My Response/Project



The constant stream of pictures and text uploaded that are available to the public has always seemed like a poignant demonstration of the lives we live as distinctly social creatures who seek contact and permanence in a realm of the intangible and superficial. I started this project with the collages based on Google image search, and feeling of awe for the sheer magnitude of images in existence.

I then began to focus on the more social aspect of this phenomenon: the vlog. This method of contact both intrigued and bored me. To watch people chronicle their existence on the internet through their webcam feels like an extremely voyeuristic act. As vloggers expose their personal thoughts, feelings, and lives, they also expose their own faces and bodies to the viewer. The vlogger invites the viewer into their home, addresses them directly in a human and conversational way, makes casual eye contact, and requests recognition and response to their performance.

Why do I click on links to videos, only to fast-forward through the slow parts and leave without engaging in any sort of dialogue? Because I felt the request for recognition so strongly, it seemed important that my project pay homage to the producers of content themselves as a form of reciprocity.

I also wanted to chronicle my own consumption of these lives in various ways. My own video log was meant to draw attention to the self-absorption and mundane nature of vlogging as well as literally document my interaction with the project. It was important to me that the viewer feel the volume and tremendous production on YouTube in both the video log project and the collection of thumbnails.

The thumbnail collection more explicitly refers to this contemporary state of image saturation and consumption of moments of other people's lives via our own time. It is meant to allude to the nature of surfing the net, the scanning, the moments of decision, and the meaning we extract from hollow images during our search.
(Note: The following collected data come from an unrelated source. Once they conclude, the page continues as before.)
Definition al_set_sym (al : addr_location) (s : option symbol)
  : addr_location :=
  {| al_comm := al_comm al; al_map := al_map al; al_addr := al_addr al;
     al_sym := s |}.

(** A histogram key: symbol, module and command, or raw address and command
    when the address did not resolve. *)
Inductive hist_key :=
| KeySymbol (comm module name : string)
| KeyAddress (comm : string) (addr : Z).

#[global] Instance hist_key_eq_dec : EqDecision hist_key.
Proof. solve_decision. Defined.

Definition hist_key_of (al : addr_location) : hist_key :=
  match al_sym al with
  | Some sym => KeySymbol (al_comm al) (al_map al) (sym_name sym)
  | None => KeyAddress (al_comm al) (al_addr al)
  end.

Record hist_entry := {
  he_key : hist_key;
  he_period : Z
}.

(** [hists.stats]: the aggregate counters. *)
Record events_stats := {
  total_period : Z;
  nr_events : Z → Z
}.

(** [struct hists]: the entries, oldest first, and the statistics. *)
Record hists := {
  entries : list hist_entry;
  stats : events_stats
}.

Definition hists_empty : hists :=
  {| entries := []; stats := {| total_period := 0; nr_events := λ _, 0 |} |}.

Definition hists_set_entries (h : hists) (l : list hist_entry) : hists :=
  {| entries := l; stats := stats h |}.

Definition hists_add_total_period (h : hists) (period : Z) : hists :=
  {| entries := entries h;
     stats := {| total_period := u64_add (total_period (stats h)) period;
                 nr_events := nr_events (stats h) |} |}.
(** * Sports ticker (code.py): scheduler, fetch pipeline, normalizer

    A shallow embedding of the CircuitPython program [code.py]: the
    normalizer [parse_game], the date helper [convert_date_format], the
    pipeline [fetch_all_games] and the main loop with its two tick timers,
    its rotation index and its restart-on-fault handlers.

    Conventions.
    - Python values coming out of [resp.json()] are terms of [pyval].
    - Python exceptions are values of [exn]; a computation that may raise
      has type [res A]; [try ... except Exception] is [catch].
    - The main loop threads its globals through a state-and-exception
      monad [M]; console output, sleeps, garbage collection, the panel and
      the reset primitive are recorded in a chronological trace.
    - Strings are sequences of one-byte characters (the feed's fields that
      the program inspects are ASCII). *)

From Stdlib Require Import ZArith List String Ascii Bool Arith Lia.
From Stdlib Require Import DecimalString Permutation Finite QArith Sorted.
Import ListNotations.

Local Open Scope string_scope.
Local Open Scope Z_scope.

Set Warnings "-register-all".

(* ================================================================== *)
(** ** Python values and exceptions *)
(* ================================================================== *)

Module Py.

(** The subclasses of [Exception] the program can meet.  All of them are
    caught by [except Exception]; [MemoryError] is the only one the main
    loop tells apart. *)
Inductive exn : Type :=
| KeyError | TypeError | IndexError | AttributeError | ValueError
| OverflowError | MemoryError | OSError | RuntimeError.
Lemma confirm_registry (h : string) (w : World) :
  registryInvariant w -> registryInvariant (snd (confirmTransaction h w)).
Proof.
  intros Hinv. unfold confirmTransaction. cbn [snd].
  set (p := List.length (promises w)).
  assert (Hfresh_reg : forall h' fs', txCallbacks w !! h' = Some fs' ->
                                      SettlePromise p ∉ fs').
  { intros h' fs' Hreg Hin.
    pose proof (registered_in_range w h' fs' p Hinv Hreg Hin). unfold p in *. lia. }
  assert (Hfresh_call : SettlePromise p ∉ map fst (calls w)).
  { intros Hin. pose proof (called_in_range w p Hinv Hin). unfold p in *. lia. }
  assert (Hnew : (promises w ++ [Pending]) !! p = Some Pending)
    by now apply list_lookup_middle.
  assert (Hold : forall q st, promises w !! q = Some st ->
                              (promises w ++ [Pending]) !! q = Some st)
    by (intros q st Hq; now apply lookup_app_l_Some).
  (* the list of [h] after the call *)
  set (before := default [] (txCallbacks w !! h)).
  assert (Htrack : exists w',
            track h (SettlePromise p)
              {| txCallbacks := txCallbacks w; promises := promises w ++ [Pending];
                 pollers := pollers w; calls := calls w |} = w'
            /\ txCallbacks w' = <[h := before ++ [SettlePromise p]]> (txCallbacks w)
            /\ promises w' = promises w ++ [Pending]
            /\ calls w' = calls w).
  { unfold track, before. simpl.
    destruct (txCallbacks w !! h) as [fs|]; eexists; split; try reflexivity;
      simpl; auto. }
  destruct Htrack as (w' & -> & Hcb & Hpr & Hcl).
  assert (Hbefore : forall f, f ∈ before -> exists fs, txCallbacks w !! h = Some fs /\ f ∈ fs).
  { unfold before. intros f Hf. destruct (txCallbacks w !! h) as [fs|]; [eauto|].
    now apply elem_of_nil in Hf. }
  assert (Hbefore_nodup : NoDup before).
  { unfold before. destruct (txCallbacks w !! h) as [fs|] eqn:E; [|apply NoDup_nil_2].
    now destruct (registered_pending w Hinv h fs E). }
  constructor; rewrite ?Hcb, ?Hpr, ?Hcl.
  - intros h' fs' Hreg. apply lookup_insert_Some in Hreg as [[<- <-]|[Hne Hreg]].
    + split.
      * apply NoDup_app. split; [exact Hbefore_nodup|]. split; [|apply NoDup_singleton].
        intros f Hf Hf'. apply list_elem_of_singleton in Hf'. subst f.
        destruct (Hbefore _ Hf) as (fs & Hfs & Hin). now apply (Hfresh_reg h fs).
      * intros f Hf. apply elem_of_app in Hf as [Hf|Hf].
        -- destruct (Hbefore _ Hf) as (fs & Hfs & Hin).
           destruct (registered_pending w Hinv h fs Hfs) as [_ Hall].
           destruct (Hall f Hin) as [(q & -> & Hq) Hnc].
           split; [exists q; split; [reflexivity | now apply Hold] | exact Hnc].
        -- apply list_elem_of_singleton in Hf. subst f.
           split; [exists p; auto | exact Hfresh_call].
    + destruct (registered_pending w Hinv h' fs' Hreg) as [Hnd Hall].
      split; [exact Hnd|]. intros f Hf.
      destruct (Hall f Hf) as [(q & -> & Hq) Hnc].
      split; [exists q; split; [reflexivity | now apply Hold] | exact Hnc].
  - intros h1 h2 fs1 fs2 f Hne H1 H2 Hf1 Hf2.
    apply lookup_insert_Some in H1 as [[<- <-]|[Hne1 H1]];
      apply lookup_insert_Some in H2 as [[<- <-]|[Hne2 H2]]; try congruence.
    + apply elem_of_app in Hf1 as [Hf1|Hf1].
      * destruct (Hbefore _ Hf1) as (fs & Hfs & Hin).
        now apply (registered_once w Hinv h h2 fs fs2 f Hne Hfs H2 Hin).
      * apply list_elem_of_singleton in Hf1. subst f. now apply (Hfresh_reg h2 fs2).
    + apply elem_of_app in Hf2 as [Hf2|Hf2].
      * destruct (Hbefore _ Hf2) as (fs & Hfs & Hin).
        now apply (registered_once w Hinv h1 h fs1 fs f Hne H1 Hfs Hf1).
      * apply list_elem_of_singleton in Hf2. subst f. now apply (Hfresh_reg h1 fs1).
    + now apply (registered_once w Hinv h1 h2 fs1 fs2 f Hne H1 H2 Hf1).
  - apply (called_once w Hinv).
  - intros f st Hin. destruct (called_settled w Hinv f st Hin) as (q & -> & Hq).
    exists q. split; [reflexivity | now apply Hold].
  - intros q Hq. destruct (decide (q = p)) as [->|Hne].
    + exists h, (before ++ [SettlePromise p]). rewrite lookup_insert_eq.
      split; [reflexivity|]. apply elem_of_app. right. now apply list_elem_of_singleton.
    + assert (Hq' : promises w !! q = Some Pending).
      { apply lookup_app_Some in Hq as [Hq|[Hlen Hq]]; [exact Hq|].
        exfalso. apply Hne. unfold p.
        apply lookup_lt_Some in Hq. simpl in Hq. lia. }
      destruct (pending_registered w Hinv q Hq') as (h' & fs' & Hreg & Hin).
      destruct (decide (h' = h)) as [->|Hne'].
      * exists h, (before ++ [SettlePromise p]). rewrite lookup_insert_eq.
        split; [reflexivity|]. apply elem_of_app. left.
        unfold before. rewrite Hreg. exact Hin.
      * exists h', fs'. rewrite lookup_insert_ne by congruence. auto.
Qed.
I also wanted to question the assumption of sincerity in the hand-made and the portrayal of the vlog as non-art.

The collection of drawings of the first moments of an introductory video was meant to highlight time, both in the poster's life and in the execution of the drawing. My imperfect replication of one mere screenshot of an entire vlog showcases the artistry and complex content involved in the original piece uploaded by the YouTuber. Perhaps sincerity cannot be judged by the object, but by the act or gesture. I wanted to try to see my work as well as the vloggers' as a performance celebrating time, subjectivity, and culture.

This website was made outside of any sort of html generator because I felt it important in view of all of the criticism I had read about the de-skilling involved in virtual culture. Through my engagement with this project, I acquired a concrete skill along with my knowledge.